[Dataset records]
※ ※ ※

(** * Random-tvshows: the selection state engine of [ShowSelector]

    A shallow embedding of [src/Random-tvshows.py].  The class [ShowSelector]
    keeps four Python lists and a counter, persists them as JSON, and reloads
    them through a chain of [try]/[except] blocks.  Python does not check the
    type annotations, so after a load the attributes may hold any JSON value;
    the embedding therefore keeps the attributes dynamically typed and writes
    out which exception each built-in raises.

    Modelling scope.
    - A string is a sequence of code points below 256 (Latin-1), one
      [ascii] per code point, not a UTF-8 byte sequence: the capital E with
      acute accent is the single character [ascii_of_nat 201].  On these
      strings [lower] and [strip] are Python's [str.lower] and [str.strip]:
      [str.lower] maps the capitals 65-90, 192-214 and 216-222 to the code
      point 32 above and leaves every other code point below 256 as it is,
      and [str.isspace] holds of 9-13, 28-32, 133 and 160.  Code points
      from 256 on are outside the model.
    - JSON documents are Python values without floats: [None], booleans,
      integers, strings, lists and dictionaries with string keys (an
      association list whose keys are pairwise distinct).
    - [random.choice] and [datetime.now] are inputs of [select_show]: the raw
      draw of the generator and the ISO timestamp.
    - Writing and renaming files succeed, and renaming replaces an existing
      target (POSIX); only the two paths the class uses are part of the
      file system.
    - Lengths stay below 2^53, so that the float of a length is exact. *)

From Stdlib Require Import List String Ascii Bool Arith ZArith Lia.
From Stdlib Require Import Permutation Sorted Floats Uint63.
Import ListNotations.
Open Scope string_scope.
Open Scope list_scope.
Open Scope nat_scope.
(** * insect-detect: yolo_tracker_save_hqsync.py

    A shallow embedding of the recording script: the start-up disk check,
    the opening of the recording session, the scheduler set-up, the
    [while] loop that drains the frame and tracker queues, the per-tracklet
    [for] loop with the [lost_frames] bookkeeping, and the [finally] block.

    The script talks to the outside world (clock, disk probe, camera
    queues, worker threads, the apscheduler thread).  Everything the script
    reads from there is an input of the model ([Startup], [Tick]);
    everything it does to it is an [Event] of the trace the model returns.

    Abstractions: [time.monotonic()] is a float number of seconds and is
    read here as an integer number of milliseconds; numpy frames and the
    tracklet list are heap objects and are represented by their address
    ([Ref]); bounding boxes, labels and confidences are payload that no
    control decision depends on and are left out, and the calls that only
    compute them ([frame_norm], the label lookup) are taken to return. *)

From Stdlib Require Import ZArith List Bool Lia.
Import ListNotations.
Open Scope Z_scope.

(** ** Command line arguments and constants (lines 80-129) *)

Inductive FullMode := det | freq.

Record Args := {
  min_rec_time : Z;                     (* -min, 1..720 *)
  four_k_resolution : bool;             (* -4k *)
  af_range : option (Z * Z);            (* -af *)
  bbox_ae_region : bool;                (* -ae *)
  crop_square : bool;                   (* -crop square | tight *)
  save_full_frames : option FullMode;   (* -full det | freq, default None *)
  save_overlay_frames : bool;           (* -overlay *)
  save_logs : bool;                     (* -log *)
  zip_data : bool                       (* -zip *)
}.

Definition MIN_DISKSPACE : Z := 100.
Definition CAPTURE_FREQ : Z := 1.
Definition FULL_FREQ : Z := 60.
Definition LOG_FREQ : Z := 30.
Definition REC_TIME (args : Args) : Z := min_rec_time args * 60.
Definition LOST_FRAMES_TILL_REMOVAL : Z := 3.

(** Seconds to clock units (milliseconds). *)
Definition seconds (s : Z) : Z := s * 1000.

Definition is_det (m : option FullMode) : bool :=
  match m with Some det => true | _ => false end.
Definition is_freq (m : option FullMode) : bool :=
  match m with Some freq => true | _ => false end.
Definition is_some {A} (o : option A) : bool :=
  match o with Some _ => true | None => false end.

(** ** Tracker output *)

Inductive Status := NEW | TRACKED | LOST | REMOVED.

Record Tracklet := {
  id : Z;
  status : Status;
  label : Z
}.

Definition is_TRACKED (s : Status) : bool :=
  match s with TRACKED => true | _ => false end.

(** Heap objects (frames, the tracklet list) and thread handles are named
    by allocation order. *)
Definition Ref := nat.
Definition Thread := nat.

(** ** Python exceptions that can leave the loop *)

Inductive Exn :=
| RuntimeError          (* dictionary changed size during iteration *)
| SaveError             (* whatever save_crop_metadata raises *)
| KeyboardInterrupt
| CalledProcessError    (* subprocess.run(..., check=True) *)
| NameError.

(** ** Observable actions *)

Inductive LogMsg :=
| LogLowDisk (mb : Z)   (* "Shut down without recording | Free disk space left" *)
| LogRecStart           (* "Rec ID: %s | Rec time: %s min" *)
| LogRecFinished        (* "Recording %s finished" *)
| LogException.         (* logger.exception of the commented-out handler, lines 370-372 *)

Inductive Dir := DirSession | DirFull | DirOverlay | DirCrop (cls : nat).
Inductive Job := JobLog | JobFull.

Inductive Event :=
| EvLog (m : LogMsg)
| EvShutdownCmd                                    (* sudo shutdown -h now *)
| EvWriteRecId                                     (* rec_id_file.write_text *)
| EvMkdir (d : Dir)
| EvAddJob (j : Job)
| EvSchedulerStart
| EvSendAfCtrl
| EvCheckStop (now free : Z) (go_on : bool)        (* the while header is evaluated *)
| EvModifyFullJob (frame : Ref)                    (* scheduler.modify_job("full", ...) *)
| EvCopyFrame (src dst : Ref)                      (* frame_hq.copy() *)
| EvSendAeCtrl (track_id : Z)
| EvSaveCrop (frame : Ref) (track_id : Z) (ok : bool)  (* save_crop_metadata, synchronous *)
| EvStartFull (th : Thread) (frame : Ref)          (* Thread(target=save_full_frame).start() *)
| EvStartOverlay (th : Thread) (frame : Ref) (track_id : Z) (tracks : Ref)
| EvLostUpdate (current_track_ids : list Z)        (* lines 340-352 are entered *)
| EvPrintRemoving (track_id : Z)
| EvSendTrackData (track_id : Z)                   (* send_track_data *)
| EvProbeDisk (mb : Z)                             (* psutil.disk_usage, line 355 *)
| EvPrune (kept : list Thread)                     (* line 358 *)
| EvSleep (secs : Z)
| EvFullJobFires (frame : option Ref)              (* scheduler thread: save_full_frame(frame, save_path) *)
| EvSchedulerShutdown
| EvJoin (th : Thread)
| EvRecordLog
| EvZip.

(** ** The mutable state of the script *)

(** [lost_frames] is a [defaultdict(int)]: an insertion-ordered table. *)
Definition Dict := list (Z * Z).

Record State := {
  lost_frames : Dict;
  threads : list Thread;
  disk_free : Z;
  full_job : option (option Ref);   (* args[0] of the scheduler job "full", if the job exists *)
  next_ref : nat;
  next_thread : nat
}.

※ ※ ※

| Work request |
Please reproduce the lines from the line with "save_crop_metadata, synchronous *)" to the line with "EvSleep (secs : Z)", both ends included, exactly as they appear above.

| Output for this task |
| EvSaveCrop (frame : Ref) (track_id : Z) (ok : bool)  (* save_crop_metadata, synchronous *)
| EvStartFull (th : Thread) (frame : Ref)          (* Thread(target=save_full_frame).start() *)
| EvStartOverlay (th : Thread) (frame : Ref) (track_id : Z) (tracks : Ref)
| EvLostUpdate (current_track_ids : list Z)        (* lines 340-352 are entered *)
| EvPrintRemoving (track_id : Z)
| EvSendTrackData (track_id : Z)                   (* send_track_data *)
| EvProbeDisk (mb : Z)                             (* psutil.disk_usage, line 355 *)
| EvPrune (kept : list Thread)                     (* line 358 *)
| EvSleep (secs : Z)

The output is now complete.